2.      Terdapat banyak model-model desain yang bisa diterapkan dalam proses pembelajaran, tetapi tidak keseluruhan model tersebut bisa diaplikasikan dalam sebuah rancangan pembelajaran tetapi harus disesuaikan dengan keadaan dan kondisi pebelajar dan lain-lainnya.
3.      Salah satu model desain instruksional adalah modela PPSI yang berfungsi untuk mengefektifkan perencanaan dan pelaksanaan program pengajaran secara sistematis, untuk dijadikan pedoman bagi guru dalam melaksanakan proses belajar mengajar. Dengan tahapan-tahapan yang harus dilalui yaitu; merumuskan tujuan, mengembangkan alat evaluasi, mengembangkan kegiatan belajar mengajar, mengembangkan program kegiatan pembelajaran dan pelaksanaan program.

B.     Saran  
Dari laporan hasil membaca pada bab 4 buku karangan Wina S dengan judul Perencanaan dan Desain Sistem Pembelajaran ada beberapa hal yang ingin penulis sampaikan sebagai saran :
1.      Perlu pembahasan lebih terinci mengenai model-model desain pembelajaran khususnya model desain pembelajaran PPSI.
2.      Perlu adanya pembahasan mengenai perbandingan diantara model-model desain tersebut tentang kelebihan dan kekurangan masing-masing.
KATA PENGANTAR

Puji dan syukur saya panjatkan ke hadirat Illahi Rabbi, yang telah memberikan berbagai kenikmatan kepada hambanya. Tak lupa pula shalawat dan salam semoga terus dicurahkan kepada Nabi kita Muhammad SAW yang telah membimbing kita menuju jalan kebenaran.Akhirnya laporan bab pada buku  bisa saya selesaikan tepat pada waktunya,
Menyusun perencanaan dan desain pembelajaran, merupakan langkah penting agar tujuan pembelajaran dapat tercapai secara effektif dan effisien. Ada banyak desain pembelajaran yang telah diciptakan. Memilih desain pembelajaran harus sesuai dengan kebutuhan dan kondisi pebelajar. Dalam laporan ini di bahas mengenai salah satu model desain instruksional yaitu model PPSI (Prosedur Pengembangan Sistem Instruksional)

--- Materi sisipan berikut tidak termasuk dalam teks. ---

(* ===== verification/CoordinatorStart.v ===== *)
(** * Starting the peg coordinator

    [stacks-coordinator/src/coordinator.rs] from [create_frost_coordinator] to
    [TryFrom<&Config>], [frost-coordinator/src/lib.rs] and
    [stacks-coordinator/src/main.rs].  Files are a finite map from paths to
    contents, SQLite databases a finite map from paths to their tables. *)
From S2P Require Import Prelude Crypto FrostConfig Messages Net FrostCoordinator StacksNode PegQueue BitcoinNode BitcoinWallet StacksWallet StacksCoordinator CoordinatorConfig.

Abbreviation Files := (gmap string bytes).

(** [Path::join] of a relative path. *)
Definition path_join (path name : string) : string :=
  if bool_decide (path = "") then name
  else if String.eqb (String.substring (String.length path - 1) 1 path) "/" then path +:+ name
  else path +:+ "/" +:+ name.

(** [File::options().create(true).write(true)] and one [write]: the file is not
    truncated, the bytes after the written ones stay. *)
Definition overwrite (content : bytes) (old : option bytes) : bytes :=
  content ++ drop (length content) (default [] old).

(** Paths that can be created or written. *)
Class FileSystem := can_write : string -> bool.

Section Shares.
Context {CP : P256k1} {WP : Wsts} {SJ : SharesJson} {FS : FileSystem}.

Inductive FileError := CannotOpen | CannotParse | CannotWrite.

Definition read_dkg_public_shares (path : string) : M Files FileError (gmap Z DkgPublicShare) :=
  files ← get_st;
  content ← lift (ok_or (files !! path_join path "dkg_public_shares.json") CannotOpen);
  lift (ok_or (shares_from_json content) CannotParse).

Definition write_dkg_public_shares (path : string) (shares : gmap Z DkgPublicShare)
    : M Files FileError unit :=
  let file := path_join path "dkg_public_shares.json" in
  if can_write file then
    modify (fun fs => <[file := default [] (fs !! file)]> fs) ;;
    content ← lift (ok_or (shares_to_json shares) CannotWrite);
    modify (fun fs => <[file := overwrite content (fs !! file)]> fs)
  else throw CannotOpen.
Lemma log_grows (schedule : nat -> NetAction) g (k : nat) (i : nat) (m : Message) :
  messages (log_at schedule g k) !! i = Some m -> messages (log_at schedule g (S k)) !! i = Some m.
Proof.
  intros Hm. simpl. destruct (schedule k) as [id|id m']; simpl; destruct (cursors _ !! id); try done.
  - by case_match.
  - destruct (bincode_serialize m'); [|done]. simpl. by apply lookup_app_l_Some.
Qed.

Lemma receives_or_not (a : NetAction) (id : Z) : a = Receive id \/ a <> Receive id.
Proof. destruct a as [i|]; [|by right]. destruct (decide (i = id)); [left|right]; congruence. Qed.

(** A poll moves the cursor past the message it hands out; nothing else moves it. *)
Lemma cursor_step (schedule : nat -> NetAction) g (id : Z) (k : nat) (c i : nat) (m : Message) :
  cursors (log_at schedule g k) !! id = Some c -> (c <= i)%nat ->
  messages (log_at schedule g k) !! i = Some m ->
  (schedule k = Receive id -> c = i /\ (log_act (schedule k) (log_at schedule g k)).2 = Received (Some m) \/
     (c < i)%nat /\ cursors (log_at schedule g (S k)) !! id = Some (S c)) /\
  (schedule k <> Receive id -> cursors (log_at schedule g (S k)) !! id = Some c).
Proof.
  intros Hc Hci Hm. simpl. split; intros Hs.
  - rewrite Hs. simpl. rewrite Hc. destruct (decide (c = i)) as [->|Hne].
    + left. by rewrite Hm.
    + right. assert (c < i)%nat as Hlt by lia. split; [done|].
      destruct (lookup_lt_is_Some_2 (messages (log_at schedule g k)) c) as [m' Hm'].
      { apply lookup_lt_Some in Hm. lia. }
      rewrite Hm'. simpl. by rewrite lookup_insert_eq.
  - destruct (schedule k) as [id'|id' m']; simpl; destruct (cursors _ !! id') as [c'|] eqn:Hc'; try done.
    + destruct (messages _ !! c'); [|done]. simpl. rewrite lookup_insert_ne; [done|congruence].
    + by destruct (bincode_serialize m').
Qed.
(* ===== verification/ApiRoutes.v ===== *)
(** * [stacks-signer-api/src/routes]: the handlers of the signer API

    One definition per handler, on the pool of [ApiDb]; [handle] runs a decoded
    request, [all_routes] decodes an HTTP request as the combined [warp] filters
    do.  The functional specification is [spec_handle] on the abstract state of
    [ApiSpec].  Decoding of JSON bodies and query strings is external. *)
From S2P Require Import Prelude ApiTypes Sql ApiDb ApiSpec.

(** ** Replies *)
Abbreviation OK := 200 (only parsing).
Abbreviation BAD_REQUEST := 400 (only parsing).
Abbreviation FORBIDDEN := 403 (only parsing).
Abbreviation NOT_FOUND := 404 (only parsing).
Abbreviation CONFLICT := 409 (only parsing).
Abbreviation INTERNAL_SERVER_ERROR := 500 (only parsing).

(** ** [paginate_items] *)
Section Paginate.
Context {BP : BuildProfile} {E A : Type}.

(** [&items[a..b]] *)
Definition slice (items : list A) (a b : Z) : res E (list A) :=
  if (0 <=? a) && (a <=? b) && (b <=? Z.of_nat (length items))
  then Ok (take (Z.to_nat (b - a)) (drop (Z.to_nat a) items)) else Panic.

Definition paginate_items (items : list A) (page limit : option Z) : res E (list A) :=
  let page := default 1 page in
  let limit := default usize_max limit in
  let len := Z.of_nat (length items) in
  previous ← usub 64 page 1;
  offset ← umul 64 previous limit;
  let start_index := Z.min len offset in
  bound ← uadd 64 start_index limit;
  let end_index := Z.min len bound in
  slice items (Z.min start_index end_index) end_index.
End Paginate.

Section Routes.
Context {FK : ForeignKeys} {AK : ApiKeys} {BP : BuildProfile}.

(** [TransactionQuery] *)
Record TransactionQuery := {
  q_page : option Z;
  q_limit : option Z;
  q_status : option VoteStatus
}.

Inductive ReplyBody :=
  | NoBody
  | ConfigBody (c : ApiConfig)
  | TransactionBody (r : TransactionResponse)
  | TransactionsBody (l : list TransactionResponse)
  | VoteBody (r : VoteResponse).
Record Reply := { status_code : Z; body : ReplyBody }.
Definition status (code : Z) : Reply := {| status_code := code; body := NoBody |}.
Definition json (b : ReplyBody) : Reply := {| status_code := OK; body := b |}.

(** The handlers return [Result<_, Infallible>]. *)
Abbreviation Handler := (M Pool Empty_set).
(** ** [run] *)
Definition verify_config (database_url config_path : option string) : M Pool MainError unit :=
  match database_url, config_path with
  | None, None => throw NoDatabaseOrConfig
  | _, Some path =>
      config ← lift (map_err LoadConfigFailed (Config_from_path path));
      with_err UpdateConfigFailed (update_config config)
  | Some _, None =>
      with_err (fun _ => NoConfiguration) (get_config ;; mret tt)
  end.

Definition main_init_pool (database_url : option string) : res MainError Pool :=
  map_err PoolFailed (init_pool database_url).

(** [Command::Run]: the pool the server runs on. *)
Definition run_command (database_url config_path : option string) : res MainError Pool :=
  pool ← main_init_pool database_url;
  match verify_config database_url config_path pool with
  | (pool', Ok _) => Ok pool'
  | (_, Err e) => Err e
  | (_, Panic) => Panic
  | (_, Diverge) => Diverge
  end.

(** ** [simulator] *)
Definition TEST_SECRET_KEY : string :=
  "26F85CE8B2C635AD92F6148E4443FE415F512F3F29F44AB0E2CBDA819295BBD5".

Abbreviation Gen := (M RandState Empty_set).
Definition draw {A : Type} (f : RandState -> A * RandState) : Gen A :=
  fun r => let '(a, r') := f r in (r', Ok a).
(** The element at a position of a sorted list: that many elements are not
    larger, and no more are smaller. *)
Lemma sorted_rank l (i : nat) (m : Z) :
  StronglySorted Z.le l -> l !! i = Some m ->
  (length (filter (fun x => (x < m)%Z) l) <= i)%nat /\ (i < length (filter (fun x => (x <= m)%Z) l))%nat.
Proof.
  intros Hs. revert i. induction Hs as [|a l Hs IH Ha]; intros i Hi; [done|].
  rewrite !filter_cons. rewrite Forall_forall in Ha. destruct i as [|i]; simpl in Hi.
  - injection Hi as <-. rewrite decide_False by lia. rewrite decide_True by lia. split; [|simpl; lia].
    assert (filter (fun x => x < a) l = []) as ->; [|done]. apply elem_of_nil_inv.
    intros x [Hx Hin]%list_elem_of_filter. specialize (Ha x Hin). lia.
  - destruct (IH i Hi) as [H1 H2]. assert (a <= m) by (apply Ha; by eapply list_elem_of_lookup_2).
    rewrite (decide_True (P := a <= m)) by done. case_decide; simpl; lia.
Qed.

Lemma fees_sorted l : StronglySorted Z.le (merge_sort Z.le l).
Proof. apply Sorted_StronglySorted; [intros ???; lia|]. apply Sorted_merge_sort. intros ??; lia. Qed.

(** What is reported of the fees of the blocks that count: the extremes, an
    element with at most half of the fees below and more than half not above it,
    and the average rounded down. *)
Record describes (fees : list Z) (st : BurnStats) : Prop := {
  d_min : stat_min st ∈ fees;
  d_max : stat_max st ∈ fees;
  d_bounds : forall f, f ∈ fees -> stat_min st <= f <= stat_max st;
  d_median : (length (filter (fun f => (f < stat_mean st)%Z) fees) <= length fees / 2)%nat /\
             (length fees / 2 < length (filter (fun f => (f <= stat_mean st)%Z) fees))%nat;
  d_avg : stat_avg st * Z.of_nat (length fees) <= sum fees < (stat_avg st + 1) * Z.of_nat (length fees)
}.
(** C35: A withdrawal asks for what it was told.  A fee below the dust limit of the
    peg wallet is refused.  Otherwise the payload carries the amount and a signature
    of amount and recipient script, and what the wallet makes of the three payments
    decides: when it can pay them, the outputs are the payload, the dust for the
    recipient, the fee for the peg wallet, in this order, and at most one change
    output; when it cannot, that is the error.  This is for payments that can be
    told apart: those to recipient and peg wallet differ, neither goes to the
    wallet's own change script, and no address has the payload as its script. *)
Theorem withdrawal_outputs {SLL : ScriptLaws} {GLL : SignLaws} (wallet : Wallet) (sender : PrivateKey)
    (recipient dkg : CliAddress) (amount fee : Z) (network : CliNetwork) :
  let to := address_script recipient in
  let peg := address_script dkg in
  in_u64 amount -> (to, script_dust to) <> (peg, fee) ->
  to <> change_script wallet -> peg <> change_script wallet ->
  (forall data, withdrawal_data recipient amount sender network = Ok data ->
     build_op_return_script data ∉ [to; peg; change_script wallet]) ->
  if fee <? script_dust peg
  then withdrawal_psbt wallet sender recipient dkg amount fee network = Err (FeeBelowDust fee (script_dust peg))
  else exists data id signature,
    withdrawal_data recipient amount sender network = Ok data /\
    (read_op_return (script_bytes (build_op_return_script data)) ≫= read_peg_out 2) =
      Some {| pr_amount := amount; pr_recovery_id := id; pr_signature := signature |} /\
    generate_signature (E := CliError) (be_bytes 8 amount ++ script_bytes to) (key_inner sender) =
      Ok (id, signature) /\
    match wallet_finish wallet [(build_op_return_script data, 0); (to, script_dust to); (peg, fee)] with
    | None => withdrawal_psbt wallet sender recipient dkg amount fee network = Err BuildError
    | Some _ => exists p change, withdrawal_psbt wallet sender recipient dkg amount fee network = Ok p /\
        psbt_outputs p = [{| out_value := 0; out_script := build_op_return_script data |};
                          {| out_value := script_dust to; out_script := to |};
                          {| out_value := fee; out_script := peg |}] ++ change /\
        (length change <= 1)%nat /\ Forall (fun o => out_script o = change_script wallet) change
    end.
Proof.
  intros to peg Ha Hdist H1 H2 Hop. unfold withdrawal_psbt. fold to peg. case_match; [done|].
  destruct (withdrawal_payload recipient amount sender network Ha) as (data & id & signature & Hdata & Hread & Hs).
  exists data, id, signature. split; [done|]. split; [done|]. split; [done|]. rewrite Hdata. cbn [mbind res_bind].
  pose proof (Hop data Hdata) as Hd. rewrite !not_elem_of_cons in Hd. destruct Hd as (Hd1 & Hd2 & Hd3 & _).
  set (op := build_op_return_script data) in *. set (rs := [(op, 0); (to, script_dust to); (peg, fee)]).
  destruct (wallet_finish wallet rs) as [p|] eqn:Hp; [|unfold build_psbt; by rewrite Hp].
  apply (build_psbt_outputs wallet rs p); [|done| |done].
  - apply NoDup_cons. split; [|apply NoDup_cons; split; [|apply NoDup_singleton]].
    + rewrite !not_elem_of_cons. split_and!; [| |apply not_elem_of_nil]; naive_solver.
    + by rewrite list_elem_of_singleton.
  - by repeat constructor.
Qed.
Definition valid_signatures_after_restart : M Rng Empty_set bool :=
  let msg := [1; 3; 3; 7] in
  let relay_url := "http://127.0.0.1:9778" in
  sp ← spawn_processes_and_get_config iter env relay_url;
  coordinator ← lift (test_coordinator sp (network_of sp));
  let '(first, r) := run_distributed_key_generation fuel coordinator in
  public_key ← lift (unwrap_ok r);
  let dkg_public_shares := FrostCoordinator.dkg_public_shares first in
  coordinator ← lift (test_coordinator sp (reconnect sp (network first)));
  let coordinator := set_dkg_public_shares dkg_public_shares (set_aggregate_public_key public_key coordinator) in
  lift (('(_, schnorr_proof) ← with_unwrap (sign_message fuel msg);
         mret (schnorr_verify schnorr_proof (point_x public_key) msg)) coordinator).2.
End Tests.

(** ** What the configuration is *)
(** Consecutive blocks of [k] numbers. *)
Lemma blocks (k c a n : Z) : 0 <= k -> 0 <= n ->
  seqZ a n ≫= (fun i => seqZ (k * (i - 1) + c) k) = seqZ (k * (a - 1) + c) (k * n).
Proof.
  intros Hk Hn. revert a. pattern n. apply natlike_ind; [|clear n Hn|done].
  - intros a. by rewrite Z.mul_0_r.
  - intros n Hn IH a. rewrite (seqZ_cons _ (Z.succ n)) by lia. rewrite bind_cons.
    replace (Z.pred (Z.succ n)) with n by lia. rewrite IH.
    replace (k * (Z.succ a - 1) + c) with (k * (a - 1) + c + k) by lia.
    rewrite <-seqZ_app by lia. f_equal. lia.
Qed.

Lemma block_down (k i : Z) : (fun j => k * i - j) <$> seqZ 0 k ≡ₚ seqZ (k * (i - 1) + 1) k.
Proof.
  apply NoDup_Permutation; [|apply NoDup_seqZ|].
  - apply NoDup_fmap_2; [intros x y; lia|apply NoDup_seqZ].
  - intros x. rewrite list_elem_of_fmap, elem_of_seqZ. setoid_rewrite elem_of_seqZ.
    split; [intros (j & -> & Hj); lia|]. intros Hx. exists (k * i - x). lia.
Qed.

Section Config.
Context {CP : P256k1} {WP : Wsts} {BP : BuildProfile} {KT : KeyTools} {CL : P256k1Laws} {TT : TestTools} {TL : TestToolsLaws}.
Context (iter : gmap Z PublicKey -> list (Z * PublicKey)) (Hiter : forall m, iter m ≡ₚ map_to_list m).
Context (n k : Z) (Hn : 0 < n) (Hk : 0 < k) (Hnk : k * n < 2 ^ 32).

(** The key ids of the signer with id [i + 1]. *)
Lemma create_signer_key_ids_eq {E : Type} (i : Z) :
  0 <= i < n -> create_signer_key_ids (E := E) i k = Ok (seqZ (k * i + 1) k).
Proof.
  intros Hi. unfold create_signer_key_ids. replace (k * i + 1) with ((k * i + 1) + 0) by lia.
  rewrite <-fmap_add_seqZ. apply mapR_fmap. intros j Hj%elem_of_seqZ.
  assert (k * i + k <= k * n) by nia. assert (0 <= k * i) by nia.
  unfold umul, uadd. rewrite checked_small by (unfold in_uint; lia). simpl.
  rewrite checked_small by (unfold in_uint; lia). simpl.
  rewrite checked_small by (unfold in_uint; lia). f_equal. lia.
Qed.
Lemma binary_round_aux_not_zero (sx : bool) (p : positive) (e : Z) (l : location) :
  -1074 <= e -> SF_is_zero (binary_round_aux prec emax sx (Zpos p) e l) = false.
Proof.
  intros He. unfold binary_round_aux.
  destruct (shr_fexp_pos p e l He) as [H1 H2].
  destruct (shr_fexp prec emax (Zpos p) e l) as [mrs' e'] eqn:E1. cbn [fst snd] in H1, H2.
  pose proof (round_nearest_even_pos (shr_m mrs') (loc_of_shr_record mrs') H1) as H3.
  destruct (round_nearest_even (shr_m mrs') (loc_of_shr_record mrs')) as [|p2|p2] eqn:E2; try lia.
  destruct (shr_fexp_pos p2 e' loc_Exact H2) as [H4 H5].
  destruct (shr_fexp prec emax (Zpos p2) e' loc_Exact) as [mrs'' e''] eqn:E3. cbn [fst snd] in H4, H5.
  destruct (shr_m mrs'') as [|p3|p3]; try lia.
  destruct (e'' <=? emax - prec); reflexivity.
Qed.

Lemma binary_round_not_zero (sx : bool) (p : positive) (e : Z) :
  -1074 <= e -> SF_is_zero (binary_round prec emax sx p e) = false.
Proof.
  intros He. unfold binary_round, shl_align. rewrite fexp_value.
  destruct (Z.max (Zpos (digits2_pos p) + e - 53) (-1074) - e) as [|q|q] eqn:E;
    apply binary_round_aux_not_zero; lia.
Qed.

Lemma binary_normalize_zero (m e : Z) :
  -1074 <= e ->
  SF_is_zero (binary_normalize prec emax m e false) = true <-> m = 0.
Proof.
  intros He. destruct m as [|p|p]; cbn [binary_normalize].
  - split; reflexivity.
  - rewrite binary_round_not_zero by exact He. split; [discriminate | lia].
  - rewrite binary_round_not_zero by exact He. split; [discriminate | lia].
Qed.

Lemma digits2_pos_iter (m d : positive) :
  Zpos (digits2_pos (Pos.iter xO m d)) = Zpos (digits2_pos m) + Zpos d.
Proof.
  induction d as [|d IH] using Pos.peano_ind.
  - cbn. lia.
  - rewrite Pos.iter_succ. cbn [digits2_pos]. lia.
Qed.

Lemma valid_finite (m : positive) (e : Z) :
  bounded prec emax m e = true ->
  Z.max (Zpos (digits2_pos m) + e - 53) (-1074) = e.
Proof.
  unfold bounded, canonical_mantissa. rewrite fexp_value.
  intros H. apply andb_true_iff in H as [H _]. apply Z.eqb_eq in H. exact H.
Qed.

(** Two finite numbers aligned on the smaller exponent have the same
    mantissa only when they are the same number. *)
Lemma aligned_equal (mx my : positive) (ex ey : Z) :
  bounded prec emax mx ex = true -> bounded prec emax my ey = true ->
  fst (shl_align mx ex (Z.min ex ey)) = fst (shl_align my ey (Z.min ex ey)) ->
  ex = ey /\ mx = my.
Proof.
  intros Vx Vy. apply valid_finite in Vx, Vy. unfold shl_align.
  destruct (Z.min ex ey - ex) as [|q|q] eqn:Ex;
    destruct (Z.min ex ey - ey) as [|r|r] eqn:Ey; cbn [fst]; intros H; try lia.
  - exfalso. pose proof (digits2_pos_iter my r) as D. rewrite <- H in D. lia.
  - exfalso. pose proof (digits2_pos_iter mx q) as D. rewrite H in D. lia.
Qed.

Lemma SFeqb_finite (sx sy : bool) (mx my : positive) (ex ey : Z) :
  SFeqb (S754_finite sx mx ex) (S754_finite sy my ey) = true
  <-> sx = sy /\ ex = ey /\ mx = my.
Proof.
  unfold SFeqb, SFcompare. split.
  - destruct sx, sy; try discriminate;
      destruct (Z.compare_spec ex ey) as [E|E|E]; try discriminate;
      change (Pos.compare_cont Eq mx my) with (Pos.compare mx my);
      destruct (Pos.compare_spec mx my) as [F|F|F]; try discriminate;
      intros _; repeat split; assumption.
  - intros (-> & -> & ->). rewrite Z.compare_refl.
    change (Pos.compare_cont Eq my my) with (Pos.compare my my).
    rewrite Pos.compare_refl. destruct sy; reflexivity.
Qed.

(** The difference of two numbers is a zero only when they are finite
    and equal. *)
Lemma SFsub_zero (x y : spec_float) :
  valid_binary prec emax x = true -> valid_binary prec emax y = true ->
  SF_is_zero (SFsub prec emax x y) = true
  <-> SF_is_finite x = true /\ SF_is_finite y = true /\ SFeqb x y = true.
Proof.
  intros Vx Vy.
  destruct x as [sx|sx| |sx mx ex], y as [sy|sy| |sy my ey];
    try solve [cbn; try destruct sx; try destruct sy; cbn;
               intuition (discriminate || reflexivity)].
  cbn [valid_binary] in Vx, Vy. cbn [SFsub SF_is_finite].
  assert (He : -1074 <= Z.min ex ey).
  { pose proof (valid_finite _ _ Vx). pose proof (valid_finite _ _ Vy). lia. }
  rewrite binary_normalize_zero by exact He.
  rewrite SFeqb_finite.
  set (A := fst (shl_align mx ex (Z.min ex ey))).
  set (B := fst (shl_align my ey (Z.min ex ey))).
  split.
  - intros H.
    assert (G : forall a b : positive,
              cond_Zopp sx (Zpos a) - cond_Zopp sy (Zpos b) = 0 -> sx = sy /\ a = b).
    { intros a b. unfold cond_Zopp.
      destruct sx, sy; intros G; split; try reflexivity; lia. }
    destruct (G A B H) as [S E].
    destruct (aligned_equal mx my ex ey Vx Vy E) as [E1 E2].
    repeat split; assumption.
  - intros (_ & _ & -> & E1 & E2). subst A B. rewrite E1, E2.
    unfold cond_Zopp. destruct sy; lia.
Qed.

Lemma SF_finite_equal (x y : spec_float) :
  SF_is_finite x = true /\ SF_is_finite y = true /\ SFeqb x y = true
  <-> SFeqb x y = true /\ SFeqb (SFabs x) (S754_infinity false) = false.
Proof.
  destruct x as [sx|sx| |sx mx ex], y as [sy|sy| |sy my ey];
    try solve [cbn; try destruct sx; try destruct sy; cbn;
               intuition (discriminate || reflexivity)].
Qed.

Lemma eqb_zero_iff (x : float) :
  PrimFloat.eqb x 0%float = true <-> SF_is_zero (Prim2SF x) = true.
Proof.
  rewrite FloatAxioms.eqb_spec. change (Prim2SF 0%float) with (S754_zero false).
  destruct (Prim2SF x) as [s|s| |s m e]; cbn; try destruct s; cbn;
    intuition (discriminate || reflexivity).
Qed.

Kepada semua pihak yang telah membantu penyelesaian penulisan laporan ini saya ucapkan terima kasih , dan penulis tidak bisa tuliskan satu persatu. Mudah-mudahan laporan ini dapat bermanfaat khususnya kepada penulis sendiri dan khalayak umum sebagai pelaksana dan pemerhati bidang pendidikan baik disekolah maupun dimasyarakat umum. Kebenaran mutlak datangnya dari Allah dan apabila ada kesalahan dan kekeliruan dalam penulisan laporan munculnya dari penulis yang membutuhkan kritik dan saran yang membangun.